House Minority Leader Hakeem Jeffries meets with Israeli Prime Minister Benjamin Netanyahu, 24 April, 2023 (Photo: Amos Ben Gershom, GPO)
The leader of the Democrats in the US House of Representatives, Rep. Hakeem Jeffries (D-NY), met with Israeli Prime Minister Benjamin Netanyahu in Jerusalem on Monday as part of a Congressional delegation that will commemorate Israel’s 75th anniversary and participate in the recognition of Yom HaZikaron, Israel’s Memorial Day.
“Prime Minister Netanyahu thanked US Rep. Jeffries and the members of the delegation for their support for the State of Israel and emphasized the importance of the relationship between Israel and the United States,” the Prime Minister’s office said in a statement. “The Prime Minister also discussed with them the need to prevent Iran from obtaining nuclear weapons, the Abraham Accords and the opportunities for expanding the circle of peace with additional countries.”
Rep. Jeffries did not immediately respond to a request from The Algemeiner for comment.

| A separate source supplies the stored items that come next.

#[global] Instance result_ret : MRet result := λ A a, Ok a.
#[global] Instance result_bind : MBind result := λ A B f m,
  match m with Ok a => f a | Raise e => Raise e end.

(** Python's short-circuit [a and b]: [b] is evaluated only when [a] is
    true, so an exception in [b] is only raised in that case. *)
Definition py_and (a b : result bool) : result bool :=
  x ← a; if (x : bool) then b else Ok false.

(* ===================================================================== *)
(** * The pandas objects the scripts use *)
(* ===================================================================== *)

(** A spreadsheet cell holding text; [None] is a blank cell, which
    [pd.read_excel] reads as NaN. *)
Definition cell := option string.

(** The three grouping columns [base_keys] / [PRIMARY_KEY]. *)
Record Key := mkKey {
  SerialNumber : cell;
  Ref_Id : cell;
  DefectCode : cell
}.

#[global] Instance Key_eq_dec : EqDecision Key.
Proof. solve_decision. Defined.

(** A row of counts as [DataFrame.apply(..., axis=1)] hands it to its
    callback: the column labels of the unstacked table with the row's
    values.  A label is a [ReworkStatus] value, so it is a cell (a blank
    status gives a NaN label). *)
Definition Series := list (cell * Z).

(** [row[label]]: the value under the first matching label; [KeyError]
    when the label is absent. *)
Fixpoint getitem (row : Series) (label : string) : result Z :=
  match row with
  | [] => Raise (KeyError label)
  | (l, v) :: row' =>
      if decide (l = Some label) then Ok v else getitem row' label
  end.

(** The collapsed table: key columns (after [reset_index]), the labels
    of the count columns, and per row the key and the counts in column
    order. *)
Record Frame := mkFrame {
  columns : list cell;
  rows : list (Key * list Z)
}.


(** The row of [tbl] as a [Series]. *)
Definition as_series (cols : list cell) (vals : list Z) : Series :=
  zip cols vals.
Lemma varint_last_byte v : 0 <= v < 128 → Z.land v 0x7F = v ∧ Z.land v 0x80 = 0.
Proof.
  intros Hv. rewrite land_7F, Z.mod_small by lia. split; [done|].
  apply Z.bits_inj'. intros i Hi. rewrite Z.land_spec, Z.bits_0.
  change 0x80 with (2 ^ 7). destruct (decide (i = 7)) as [->|].
  - rewrite <- (Z.mod_small v (2 ^ 7)), Z.mod_pow2_bits_high by lia. done.
  - by rewrite Z.pow2_bits_false, andb_false_r by lia.
Qed.

Lemma r_varint_loop_w n shift acc v rest :
  shift = 7 * (10 - Z.of_nat n) → 0 <= shift <= 63 →
  0 <= acc < 2 ^ shift → 0 <= v < 2 ^ (64 - shift) →
  r_varint_loop n shift acc (w_varint_loop n v ++ rest) = Ok (acc + v * 2 ^ shift, rest).
Proof.
  revert shift acc v. induction n as [|n IH]; intros shift acc v Hs Hr Hacc Hv; [lia|].
  assert (Hpow : 2 ^ (64 - shift) * 2 ^ shift = 2 ^ 64).
  { rewrite <- Z.pow_add_r by lia. f_equal. lia. }
  cbn [w_varint_loop r_varint_loop]. destruct (v >=? 0x80) eqn:Hge; b2p; cbn [app].
  - destruct (varint_cont_byte v) as [H7 H8]. rewrite H7, H8.
    pose proof (Z.mod_pos_bound v 128 ltac:(lia)). pose proof (Z.mod_le v 128 ltac:(lia) ltac:(lia)).
    assert (shift < 63).
    { destruct (decide (shift = 63)) as [->|]; [|lia]. simpl in Hv. lia. }
    rewrite (wrap_id 64) by (rewrite Z.shiftl_mul_pow2 by lia; nia).
    rewrite lor_shiftl_add by lia. rewrite IH.
    + rewrite Z.shiftr_div_pow2, Z.pow_add_r by lia. change (2 ^ 7) with 128.
      do 2 f_equal. pose proof (Z.div_mod v 128 ltac:(lia)). nia.
    + lia.
    + lia.
    + rewrite Z.pow_add_r by lia. nia.
    + rewrite Z.shiftr_div_pow2 by lia. split; [apply Z.div_pos; lia|].
      apply Z.div_lt_upper_bound; [lia|]. rewrite <- Z.pow_add_r by lia.
      replace (7 + (64 - (shift + 7))) with (64 - shift) by lia. lia.
  - destruct (varint_last_byte v ltac:(lia)) as [H7 H8]. rewrite H7, H8. simpl Z.eqb.
    replace ((shift =? 63) && (v >? 1)) with false.
    2:{ symmetry. apply andb_false_iff. destruct (decide (shift = 63)) as [->|]; [right|left; lia].
        simpl in Hv. lia. }
    rewrite (wrap_id 64) by (rewrite Z.shiftl_mul_pow2 by lia; nia).
    by rewrite lor_shiftl_add by lia.
Qed.

(** ** Reader laws *)

Lemma reader_bind_ok {A B} (m : Reader A) (k : A → Reader B) bs a bs' :
  m bs = Ok (a, bs') → (m ≫= k) bs = k a bs'.
Proof. unfold mbind, reader_bind. by intros ->. Qed.

Lemma reader_bind_inv {A B} (m : Reader A) (k : A → Reader B) bs b bs' :
  (m ≫= k) bs = Ok (b, bs') → ∃ a mid, m bs = Ok (a, mid) ∧ k a mid = Ok (b, bs').
Proof. unfold mbind, reader_bind. destruct (m bs) as [[a mid]|e] eqn:Hm; [eauto|done]. Qed.

(** *** Codecs

    A type with an encoder of the [Writer] family and a decoder of the
    [Reader] family.  [cwf] is the range of values the C++ types of the fields
    allow; [con_wire] is what the peer sees of a value (the identity, except
    for messages with conditional fields). *)
Class Codec (A : Type) := {
  enc : A → bytes;
  dec : Reader A;
  cwf : A → Prop;
  con_wire : A → A;
  codec_rt : ∀ a rest, cwf a → dec (enc a ++ rest) = Ok (con_wire a, rest)
}.

Lemma r_u8_w v rest : r_u8 (w_u8 v ++ rest) = Ok (v, rest).
Proof. done. Qed.

Lemma r_fixed_w n v rest :
  0 <= v < 2 ^ (8 * Z.of_nat n) → r_fixed n (put_le v n ++ rest) = Ok (v, rest).
Proof.
  intros Hv. unfold r_fixed.
  destruct (Z.ltb_spec (zlen (put_le v n ++ rest)) (Z.of_nat n)) as [Hlt|_].
  { exfalso. unfold zlen in Hlt. rewrite length_app, length_put_le in Hlt. lia. }
  rewrite get_le_put_le, wrap_id by lia.
  by rewrite drop_app_length' by (by rewrite length_put_le).
Qed.

Lemma r_u16_w v rest : u16_ok v → r_u16 (w_u16 v ++ rest) = Ok (v, rest).
Proof. intros. apply r_fixed_w. zsolve. Qed.
Lemma r_u32_w v rest : u32_ok v → r_u32 (w_u32 v ++ rest) = Ok (v, rest).
Proof. intros. apply r_fixed_w. zsolve. Qed.
Lemma r_u64_w v rest : u64_ok v → r_u64 (w_u64 v ++ rest) = Ok (v, rest).
Proof. intros. apply r_fixed_w. zsolve. Qed.

Lemma r_i64_w v rest : i64_ok v → r_i64 (w_i64 v ++ rest) = Ok (v, rest).
Proof.
  intros Hv. unfold r_i64, w_i64. erewrite reader_bind_ok.
  2:{ apply r_u64_w. apply wrap_ok; lia. }
  unfold mret, reader_ret. by rewrite to_i64_wrap.
Qed.

Lemma r_varint_w v rest : u64_ok v → r_varint (w_varint v ++ rest) = Ok (v, rest).
Proof.
  intros Hv. unfold r_varint, w_varint. rewrite r_varint_loop_w by zsolve.
  do 2 f_equal. lia.
Qed.

Lemma r_remaining_ok bs : r_remaining bs = Ok (zlen bs, bs).
Proof. done. Qed.

(** A string or span fits in memory: its size is a [std::size_t]. *)
Definition str_ok (s : bytes) : Prop := u64_ok (zlen s).

Lemma str_ok_nil : str_ok [].
Proof. unfold str_ok, u64_ok, zlen. simpl. lia. Qed.
(* ===== verification/FlatMap.v ===== *)
(** * Open-addressing hash map ([core/flat_map.hpp])

    [U64Map]: linear probing over a power-of-two table with tombstones.  Every
    unbounded [for (;;)] of the source is a loop with fuel equal to the table
    size that returns [None] when the fuel runs out, i.e. when the source would
    not terminate; the invariant excludes that. *)

From S2P Require Import Prelude Types HashUtil KeyMap.

Definition kEmpty : Z := 2 ^ 64 - 1.
Definition kTombstone : Z := 2 ^ 64 - 2.

Record Slot := mkSlot { s_key : Z; s_value : Z }.
#[global] Instance Slot_inhabited : Inhabited Slot := populate (mkSlot kEmpty 0).
Definition empty_slot : Slot := mkSlot kEmpty 0.

Record U64Map := mkMap {
  slots_ : list Slot;
  size_ : nat;     (* live entries *)
  used_ : nat      (* live entries + tombstones *)
}.

Definition map_new : U64Map := mkMap [] 0 0.

(** [x & mask] with [mask = slots_.size() - 1]. *)
Definition masked (x : Z) (cap : nat) : nat := Z.to_nat (Z.land x (Z.of_nat cap - 1)).
Definition home (key : Z) (cap : nat) : nat := masked (mix64 key) cap.
Definition next (i cap : nat) : nat := masked (Z.of_nat i + 1) cap.

(** The probe of [find] and [erase]: [Some (Some i)] when slot [i] holds the
    key, [Some None] when an empty slot ends the probe. *)
Fixpoint find_loop (fuel : nat) (s : list Slot) (key : Z) (i : nat) : option (option nat) :=
  match fuel with
  | O => None
  | S fuel =>
      if s_key (s !!! i) =? key then Some (Some i)
      else if s_key (s !!! i) =? kEmpty then Some None
      else find_loop fuel s key (next i (length s))
  end.

Definition find (m : U64Map) (key : Z) : option Z :=
  if bool_decide (slots_ m = []) then None
  else
    match find_loop (length (slots_ m)) (slots_ m) key (home key (length (slots_ m))) with
    | Some (Some i) => Some (s_value (slots_ m !!! i))
    | _ => None
    end.

Definition contains (m : U64Map) (key : Z) : bool := bool_decide (find m key ≠ None).

Definition erase (m : U64Map) (key : Z) : U64Map * bool :=
  if bool_decide (slots_ m = []) then (m, false)
  else
    match find_loop (length (slots_ m)) (slots_ m) key (home key (length (slots_ m))) with
    | Some (Some i) =>
        (mkMap (<[i := mkSlot kTombstone (s_value (slots_ m !!! i))]> (slots_ m))
           (size_ m - 1) (used_ m), true)
    | _ => (m, false)
    end.

(** [while (slots_[i].key != kEmpty) i = (i + 1) & mask;] of [rehash]. *)
Fixpoint place_loop (fuel : nat) (s : list Slot) (i : nat) : option nat :=
  match fuel with
  | O => None
  | S fuel => if s_key (s !!! i) =? kEmpty then Some i else place_loop fuel s (next i (length s))
  end.

(** One round of the copy loop of [rehash]. *)
Definition rehash_step (m : U64Map) (x : Slot) : U64Map :=
  if (s_key x =? kEmpty) || (s_key x =? kTombstone) then m
  else
    match place_loop (length (slots_ m)) (slots_ m) (home (s_key x) (length (slots_ m))) with
    | Some i => mkMap (<[i := x]> (slots_ m)) (S (size_ m)) (S (used_ m))
    | None => m
    end.

Definition rehash (m : U64Map) (new_cap : nat) : U64Map :=
  foldl rehash_step (mkMap (replicate new_cap empty_slot) 0 0) (slots_ m).

Definition grow_if_needed (m : U64Map) : U64Map :=
  if bool_decide (slots_ m = []) then rehash m 16
  else if bool_decide (length (slots_ m) * 3 < (used_ m + 1) * 4)%nat
  then rehash m (if bool_decide (length (slots_ m) < (size_ m + 1) * 2)%nat
                 then length (slots_ m) * 2 else length (slots_ m))
  else m.

(** The probe of [emplace]: the slot holding the key ([inl]) or the empty slot
    that ended the probe and the first tombstone met on the way ([inr]). *)
Fixpoint emplace_loop (fuel : nat) (s : list Slot) (key : Z) (tomb : option nat) (i : nat)
    : option (nat + nat * option nat) :=
  match fuel with
  | O => None
  | S fuel =>
      if s_key (s !!! i) =? key then Some (inl i)
      else if s_key (s !!! i) =? kTombstone
      then emplace_loop fuel s key (match tomb with None => Some i | Some t => Some t end)
             (next i (length s))
      else if s_key (s !!! i) =? kEmpty then Some (inr (i, tomb))
      else emplace_loop fuel s key tomb (next i (length s))
  end.

Definition emplace (m : U64Map) (key value : Z) (assign : bool) : U64Map * bool :=
  let m := grow_if_needed m in
  match emplace_loop (length (slots_ m)) (slots_ m) key None (home key (length (slots_ m))) with
  | Some (inl i) =>
      (if assign then mkMap (<[i := mkSlot key value]> (slots_ m)) (size_ m) (used_ m) else m, false)
  | Some (inr (i, tomb)) =>
      (mkMap (<[default i tomb := mkSlot key value]> (slots_ m)) (S (size_ m))
         (match tomb with None => S (used_ m) | Some _ => used_ m end), true)
  | None => (m, false)
  end.

Definition insert_or_assign (m : U64Map) (key value : Z) := emplace m key value true.
Definition insert_if_absent (m : U64Map) (key value : Z) := emplace m key value false.

(** [while (cap * 3 < n * 4) cap <<= 1;] *)
Fixpoint reserve_cap (fuel : nat) (cap n : Z) : Z :=
  match fuel with
  | O => cap
  | S fuel => if cap * 3 <? n * 4 then reserve_cap fuel (Z.shiftl cap 1) n else cap
  end.

Definition reserve (m : U64Map) (n : Z) : U64Map :=
  let cap := reserve_cap 64 16 n in
  if Z.of_nat (length (slots_ m)) <? cap then rehash m (Z.to_nat cap) else m.

Definition clear (m : U64Map) : U64Map :=
  mkMap (replicate (length (slots_ m)) empty_slot) 0 0.

(** ** Probe sequences *)

Definition pow2 (cap : nat) : Prop := ∃ k : nat, cap = (2 ^ k)%nat.

Lemma pow2_pos cap : pow2 cap → (0 < cap)%nat.
Proof. intros [k ->]. pose proof (Nat.pow_nonzero 2 k). lia. Qed.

Joining Rep. Jeffries on the delegation, his first foreign trip as Minority leader, were Representatives Meeks (D-NY), Wasserman Schultz (D-FL), Clarke (D-NY), Plaskett (D-NY), Barragan (D-CA), Gottheimer (D-NJ), Horsford (D-NV), Fletcher (D-TX), Neguse (D-CO), Phillips (D-MN), and Jacobs (D-CA). The group also visited Ghana before arriving in Israel.
Related coverage
The trip follows the revelations first reported by CNN that Rep. Jeffries, who is frequently described as a staunchly pro-Israel Democrat and has received support from AIPAC and other pro-Israel groups, defended his uncle Professor Leonard Jeffries and Nation of Islam leader Louis Farrakhan in a college editorial in 1992. In 1991, Professor Jeffries, then-chair of Black Studies at CUNY, made a series of antisemitic statements in a lecture including that, “everyone knows rich Jews helped finance the slave trade,” and that Hollywood was controlled Jews in partnership with the Mafia to propagate a “a financial system of destruction of black people,” among other comments that resulted in his eventual departure from CUNY.
Rep. Jeffries, who had previously claimed he had only a “vague recollection” of the controversy around his uncle, wrote in the editorial that criticism of his uncle and Farrakhan were the product of “white media” and a “white power structure.”